Moradoras famosas, como a apresentadora Luciana Gimenez e a atriz Mariana Kupfer, declinaram do pedido de comentar o assunto.

OÁSIS

A paz parecia ter invadido as varandas gourmets do empreendimento até que, em outubro, os homens de preto voltaram. Mas era uma equipe diferente -a da Operação Zelotes.

O lobista Mauro Marcondes, suspeito de participação em um esquema de compra de parlamentares, foi preso lá dentro pela PF. Sua vida orbitava no conjunto, já que ele havia aberto uma empresa de "diplomacia corporativa", eufemismo para lobby, na torre comercial do mesmo empreendimento imobiliário.

A terceira prisão foi a mais rápida de todas, dizem condôminos que estavam presentes. Foram 20 minutos entre a prisão e não se ver mais nenhum policial no piso de mármore.

Depois disso, a frequência com que o WhatsApp é usado para falar de política caiu: "Agora, só quando tem alguma notícia de que um deles vai ser solto. Ou para mandar piadas sobre a Dilma. Isso ainda tem bastante", conta um morador.

Mas o furdunço não alcançou todos os vizinhos. A apresentadora Ticiane Pinheiro, 39, diz nem ter ficado sabendo da movimentação.

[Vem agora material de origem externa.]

(* ===== verification/Prelude.v ===== *)
(** * Replicate: a verification development

    Replicate (the Go module under src/) streams the changes of a SQLite database to a
    storage and restores databases from there.  This library models the parts of the
    program that carry its logic as functions on explicit states, and proves the
    properties that make them correct.

    ** The program

    SQLite appends committed pages to a write-ahead log (WAL).  A [DB] (src/db.go) reads
    the frames after its last position with a WAL reader (src/wal_reader.go), writes
    them to a numbered LTX file of level 0 on disk, and checkpoints the WAL when it
    has grown.  A [Replica] (src/replica.go) uploads the LTX files in order through a
    [ReplicaClient] (src/replica_client.go), sealed with age when recipients are
    configured.  A [Compactor] (src/compactor.go) merges the files of a level into the
    next one (src/compaction_level.go) and applies retention; a [Store]
    (src/store.go) keeps the databases of a process, schedules their compactions and
    snapshots and reports their health (src/heartbeat.go).  A restore computes a plan,
    a chain of files from a snapshot to the wanted transaction, and applies it;
    follow mode keeps applying new files to a local copy.  Copies in the format of
    version 3 are restored from their own snapshots and WAL segments (src/v3.go).  The
    SQLite VFS (src/vfs.go) serves reads straight from the storage and can write back,
    and leases (src/leaser.go, src/file/leaser.go, src/s3/leaser.go) keep one writer.
    A control server (src/server.go) registers, starts and stops databases of a running
    process; programs that embed the library stream and restore through src/sdk.go, with
    replicas named by URLs (src/replica_url.go).  A peer (src/peer/peer.go) sends each LTX
    file to a standby that acknowledges it.  The clients keep a replica in a directory (src/file),
    an S3 bucket (src/s3), on an SFTP or WebDAV server (src/sftp, src/webdav) or in an object
    store of NATS (src/nats).  The command line (src/cmd/replicate) reads a configuration, makes
    databases and replicas of it, watches directories for databases that come and go, and runs
    the store until it is stopped.

    ** The files

    - Prelude (this file): machine integers, errors, results with the notation
      [m wrapping text], times, byte order, [io.ReaderAt], automation and shared lemmas.
    - WalReader (src/wal_reader.go): [readHeader], [ReadFrame] with salts and running
      checksum, [PageMap], [FrameSaltsUntil], over a file that changes between reads.
    - Ltx (src/replica_client.go, src/replicate.go): file infos, the client interface as a
      class with its laws, [FindLTXFiles], LTX errors, and a client in memory.
    - Levels (src/compaction_level.go): levels, their validation and compaction times.
    - Streams (src/internal): resumable and limited readers, pipes, sealed streams.
    - RestorePlan (src/replica.go): [CalcRestorePlan] with its level cursors.
    - Compactor (src/compactor.go): [Compact] and the retention policies.
    - Replica (src/replica.go): [Sync], encrypted reads and writes, the monitor loop,
      time bounds, validation of levels.
    - V3 (src/v3.go, src/replica.go): names and restore of version 3 copies.
    - Leaser: both lease implementations as step relations on a shared object.
    - Follow (src/replica.go): follow mode of a restored file, gaps included.
    - Db (src/db.go): position cache, verification of the WAL, LTX creation and
      checkpoints, with SQLite as an interface and other connections in between.
    - Retention (src/db.go, src/store.go): retention across the levels.
    - PageIndex (src/replica_client.go): fetching page indexes and single pages.
    - Vfs, VfsWrite, Hydration (src/vfs.go): reading and following, writing, with the buffer files
      that several files of a VFS may share, and the local copy of a VFS file, made while polls run.
    - Snapshot (src/db.go): [SnapshotReader] and its goroutine.
    - Shutdown (src/db.go): [syncReplicaWithRetry], [Close] and the monitor loop.
    - Pipeline (src/db.go): [SyncAndWait], the database and the replica together.
    - Init (src/db.go): [init], [checkDatabaseBehindReplica], [EnsureExists], and the position cache
      through all operations on the local files.
    - Store, StoreTasks (src/store.go, src/heartbeat.go): the registry as interleaved steps,
      scheduled work, forced syncs, validation and heartbeats.
    - Server (src/server.go): the handlers of the control server over the registry.
    - Restore (src/replica.go): [Restore] and [RestoreV3] with their files and failures.
    - Sdk (src/sdk.go): [AutoReplicate], [Stream], [Restore] and the encryption policy.
    - Urls (src/replica_url.go, src/sharded_prefix.go): replica paths, access point ARNs,
      endpoints, sharded keys.
    - Peer (src/peer/peer.go): wire format, pooled reads, client and standby.
    - FileClient (src/file/replica_client.go): the client on a directory, with proofs of the laws
      that the other files ask of a client.
    - S3Config, S3Client (src/s3/replica_client.go): settings, endpoints and keys of the client; its
      requests, listings page by page, multipart uploads and deletions over an object API.
    - RemoteFiles (src/sftp/replica_client.go, src/webdav/replica_client.go): both clients over a remote
      file system whose calls fail and whose copies break off.
    - NatsClient (src/nats/replica_client.go): the connection and the operations on a bucket.
    - ReplicaConfig, Config (src/cmd/replicate/main.go): replica settings and the clients made from
      them; reading, defaults and validation of the configuration file.
    - Directory, DirWatch (src/cmd/replicate/main.go, src/cmd/replicate/directory_watcher.go): the
      databases of a directory, and the monitor that follows the directory.
    - VfsTemp, VfsControl (src/vfs.go): opening files, temporary files and journals; snapshots,
      background tasks and pragmas of a VFS file, connections.
    - Command (src/cmd/replicate/replicate.go, main.go, src/store.go): flags, start, one-shot
      replication and the end of the replicate command; settings and tasks of the store.
    - Locks (src/dblock/dblock_unix.go): record locks of a database file, taken and released as
      steps of processes that also read and write it.
    - Control (src/server.go, src/cmd/replicate): routes, bodies and socket of the control server, and
      the commands start, stop, register, unregister, sync, list and info that talk to it; a handler whose
      client gave up goes on in steps.
    - Commands (src/cmd/replicate): the commands restore, ltx, databases, status and reset.
    - VfsDisable (src/vfs.go): any number of calls that disable writes while transactions run, with the
      mutex, the condition variable and the goroutines of the timeouts.
    - Helpers (src/internal/internal.go, src/replicate.go): directories and files with the mode and owner of
      the database, removal of temporary files.
    - Text, Flags: characters, fields, lines and tables of text; the parser of flags and the flags of the
      commands in Commands.
    - Mcp (src/cmd/replicate/mcp.go): the tools for assistants, which run the commands.
    - Validate, Load (src/cmd/replicate-test): the test tool that validates a replica by restoring it, and
      those that fill a database and put load on it.

    ** How the code is modelled

    A call that can fail returns a [result]: a value, an error built the way the code
    builds it (so that [errors.Is] can be asked of it), or a panic.  State is passed
    explicitly.  Failures of the system are arguments: an environment says which file
    operation fails, and a client is any type with the operations of the interface.
    What other parties do is part of the statements: other connections change the
    files at named points of a call, the storage changes between attempts, and
    concurrent goroutines are steps of a relation whose interleavings are arbitrary.
    The age and ltx packages, SQLite and the S3 API are parameters or classes; the
    laws a theorem needs of them are its hypotheses, and a small instance shows that
    they can hold.  The laws of the client interface are proved of the clients for files, S3,
    SFTP and WebDAV.

    ** What is proved

    - End to end: what [SyncAndWait] acknowledges is in the storage, complete, and
      restores to the database as of the last commit, also when the sync truncates the WAL
      (Pipeline); each sync and truncating checkpoint extends the level-0 files so that they
      restore to what SQLite reads, unless somebody commits between its check of the WAL and
      SQLite's statement (Db); a cached position is that of the directory (Init); snapshots restore to the same database (Snapshot); a restore plan is a
      chain without gaps, is found whenever there is one, and is the latest one
      (RestorePlan); retention deletes nothing such a plan needs (Retention); a restore
      that does not choose a version 3 backup writes exactly the database of a transaction of
      the history or nothing, the last
      acknowledged one when the storage holds the history, and a version 3
      restore replays all chosen segments (Restore).
    - Reading: the page map of a WAL is that of its committed frames, resuming at an
      offset is reading from the start, and the WAL format reads back (WalReader); the
      follower applies exactly the files after its position and makes progress
      (Follow); reads through the VFS show one transaction, polls advance it, writes
      are published as they were made, with one writer at a time (Vfs, VfsWrite,
      Hydration).
    - Replication: uploads are in order and without gaps, encryption fails closed and
      round-trips (Replica, Compactor); level-0 transaction numbers are not reused after a
      restore (Init); the shutdown loop ends and tells the truth (Shutdown); embedding
      programs never write plaintext unless it is allowed (Sdk); what a peer acknowledged
      is in the sink of the standby (Peer); writes to a directory are atomic whatever
      fails (FileClient).
    - Storage: a listing of the S3 client has exactly the files of a level, however it is paged
      (S3Client), and without HTTPS a customer key is used only with an endpoint that is local,
      private or not a URL (S3Config); WebDAV keeps the promises of a storage, SFTP those that do
      not need atomic writes (RemoteFiles); NATS lists, opens and deletes exactly what it stored
      (NatsClient).
    - Configuration and directories: a replica made from a configuration requires encryption unless
      plaintext is allowed explicitly (ReplicaConfig), and a configuration that is read is valid
      (Config); databases of a directory have separate metadata and, below a configured path,
      replica paths (Directory); the monitor keeps its tables in step with the store and, when nothing
      fails, comes to rest with exactly the databases of the directory (DirWatch); starting the command never changes
      a database that exists, and one-shot replication that succeeds has replicated all (Command).
    - The rest of the VFS: temporary files of different names do not touch each other (VfsTemp),
      a snapshot from remote files has the pages of the database at its position (VfsControl), and
      whoever waits for the end of a transaction or of disabling is woken by it, though not always by
      the timeout (VfsDisable).
    - Commands: through flags, socket and bodies, and whatever messages are lost, the control
      commands implement a map from paths to whether a database is open, when handlers end before the
      next command (Control); a restore
      changes no file that exists except its temporary one, the ltx command lists exactly the files of its levels and
      reset touches only local state (Commands); the exclusive lock excludes every reader and writer of
      other processes, and the processes that take it do not block each other for ever (Locks); [MkdirAll] makes exactly the missing
      ancestors (Helpers).
    - Tools: the arguments that a tool makes of a request mean what was asked, and no request makes the
      restore tool change a file that exists (Mcp); a validation that succeeds has restored a
      database of the replica and every check of its type has passed (Validate); filling a table ends with
      exactly the rows that were asked for (Load).
    - Coordination: at most one lease holder (Leaser), unique registered paths in every
      interleaving, truthful heartbeats, at most one compaction per window (Store,
      StoreTasks); the control server behaves as a map from paths to whether a database is
      open (Server); replica paths cannot leave their root (Urls).

    Modules named Anomalies or Demo hold small executions, among them those that show
    where the code does not do what its comments say.

    ** Fuel

    Loops that are not structural carry fuel, and the theorems give an amount that is
    enough: [wal_fuel] is the size of the WAL in bytes plus one; an upload
    loop runs once per missing transaction; the restore plan once per listed file; the
    shutdown loop [timeout / interval + 2] times; a resumable read once per byte plus one.  Running out of fuel is a panic that no
    theorem about a successful result allows; that of the shutdown loop shows that it never happens.

    ** Not modelled

    The packages below the clients (the AWS SDK, the ssh, sftp, WebDAV and NATS packages) answer as
    environments.  The loadable extension (src/cmd/replicate-vfs) is a binding to C; shrink of
    src/cmd/replicate-test only sends SQL, and src/internal/testingutil serves tests.  They are
    left out with logging, metrics, the server around the tools for assistants, the text of JSON and YAML, net/url, the
    flags of the replicate and control commands, the HTTP transport below the control socket and the framing of peer
    messages, as are tickers, timers and the starting of goroutines around the modelled steps.  The
    record locks of Windows are not modelled.  Parts of db.go that only drive the SQL connection appear
    as answers of the system.

    Further work: the background tasks of src/vfs.go that repeat those of the store. *)

From Stdlib Require Import ZArith Lia Strings.Byte.
From stdpp Require Import base numbers list strings gmap sorting.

"Não fazia ideia de que isso tinha acontecido", afirma o empresário Marcos Quintela, um dos primeiros a se mudar para lá, em 2008. Ele posou para foto na capa da então "Revista da Folha" sobre como era morar em um shopping. Quintela ainda só vê vantagens de estar ali: "A vida aqui dentro é muito boa'. É um oásis mesmo".